バイクに乗るためか、ジーンズに赤いシャツ、上にGジャンを羽尾っている。髪も降ろしていた。

[じゃあ何処か行きたいトコあるか?]

恵子は"ンー"と口を結んで考えて、
[一巳さんとなら何処でも良いよ]
この答えに今後は一巳がしばし考えてしまった。

[じゃあ、…映画でも行くか]

[うん!]

一巳が用意したジェット・ヘルを被るとバイクのバック・シートに股がった。しかし、腕は一巳の腰に掴まっているが腰が退けているため、どこか変だ。
一巳は恵子に、
[もう少し身体をくっつけて]

恵子の体温が一巳の背中に伝わる。

[そう、そのくらい。じゃ出発するぞ]

クラッチを切り、ギアをロォに入れるとバイクはゆっくりと走り出した……

恵子とバイクでデートしてから4ヶ月が過ぎだ。あれから月に一回は"どこかに連れてって"とせがまれ、一巳は付き合わされていた。

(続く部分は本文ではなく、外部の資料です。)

(** * A shallow embedding of [server.js]

    The admissions backend is an Express application whose handlers are
    [async] functions over one MySQL connection.  The embedding keeps that
    shape: JavaScript values are an inductive type, a handler is a
    computation in a state-and-exception monad over a [World] that holds
    the database tables, the uploads directory and the responses written
    so far, and the routing table lists the handlers in the order
    [server.js] binds them. *)

From Stdlib Require Import ZArith List String Ascii Bool Lia DecimalString.
From Stdlib Require DecimalPos DecimalZ.
Import ListNotations.
Local Open Scope string_scope.
Local Open Scope list_scope.
Local Set Warnings "-register-all".

(** ** JavaScript values *)

(** What [JSON.parse] can produce, plus [undefined].  Numbers are the
    integers; nothing below depends on fractions. *)
Inductive value : Type :=
| VUndef
| VNull
| VBool (b : bool)
| VNum (n : Z)
| VStr (s : string)
| VArr (xs : list value)
| VObj (fields : list (string * value)).

(** Exceptions a handler can meet. *)
Inductive exn : Type :=
| TypeError (msg : string)
| ReferenceError (msg : string)
| DbError (code : string)
| FileTypeError (msg : string)
| MulterError (code : string).

(** ToBoolean *)
Definition truthy (v : value) : bool :=
  match v with
  | VUndef | VNull => false
  | VBool b => b
  | VNum n => negb (n =? 0)%Z
  | VStr s => negb (s =? "")
  | VArr _ | VObj _ => true
  end.

(** [!v] *)
Definition js_not (v : value) : bool := negb (truthy v).

(** [a || b] *)
Definition js_or (a b : value) : value := if truthy a then a else b.

(** Lookup in the fields of an object; an absent key reads [undefined]. *)
Fixpoint lookup (k : string) (fields : list (string * value)) : value :=
  match fields with
  | [] => VUndef
  | (k', v) :: rest => if k' =? k then v else lookup k rest
  end.

(** [o.k]: reading a property of [undefined] or [null] throws, an object
    gives the field, and the properties read in [server.js] are not
    defined on the other values. *)
Definition get_prop (o : value) (k : string) : exn + value :=
  match o with
  | VUndef => inl (TypeError "Cannot read properties of undefined")
  | VNull => inl (TypeError "Cannot read properties of null")
  | VObj fields => inr (lookup k fields)
  | _ => inr VUndef
  end.

(** [new Array(n).fill(v)] *)
Definition Array_fill (n : nat) (v : value) : list value := repeat v n.

(** [xs[i] = v]: an index at or past the end extends the array. *)
Fixpoint js_set (xs : list value) (i : nat) (v : value) : list value :=
  match i, xs with
  | O, [] => [v]
  | O, _ :: t => v :: t
  | S i', [] => VUndef :: js_set [] i' v
  | S i', x :: t => x :: js_set t i' v
  end.

(** Decimal rendering and reading of integers. *)
Definition string_of_Z (z : Z) : string := NilZero.string_of_int (Z.to_int z).

Definition Z_of_string (s : string) : option Z :=
  option_map Z.of_int (NilZero.int_of_string s).

(** [s.includes(pat)], the meaning of an unanchored literal pattern. *)
Fixpoint includes (pat s : string) : bool :=
  prefix pat s ||
  match s with
  | EmptyString => false
  | String _ rest => includes pat rest
  end.

(** ** The world a handler runs in *)

Definition Row := list (string * value).

Record Table := mkTable { rows : list Row; next_id : Z }.

Inductive table_name :=
| Users | Institutions | Faculties | Courses | Applications | Admissions.

Record DB := mkDB {
  users : Table;
  institutions : Table;
  faculties : Table;
  courses : Table;
  applications : Table;
  admissions : Table
}.

Definition get_table (t : table_name) (d : DB) : Table :=
  match t with
  | Users => users d
  | Institutions => institutions d
  | Faculties => faculties d
  | Courses => courses d
  | Applications => applications d
  | Admissions => admissions d
  end.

しかし、最初は青木に頼まれて仕方なく行っていたが、特に付き合っている娘もいなかったし、バイト三昧の日々の息抜きには恵子はちょうど良い存在だった。

一巳は次第に恵子を意識するようになった。

[今日ね、アタシひとりなの]
4回目のデートの帰り、恵子は一巳にとってショッキングな内容を耳打ちした。

いつもなら帰りは自宅近くに降ろして別れるのに、その日に限って部屋に通されたのだ。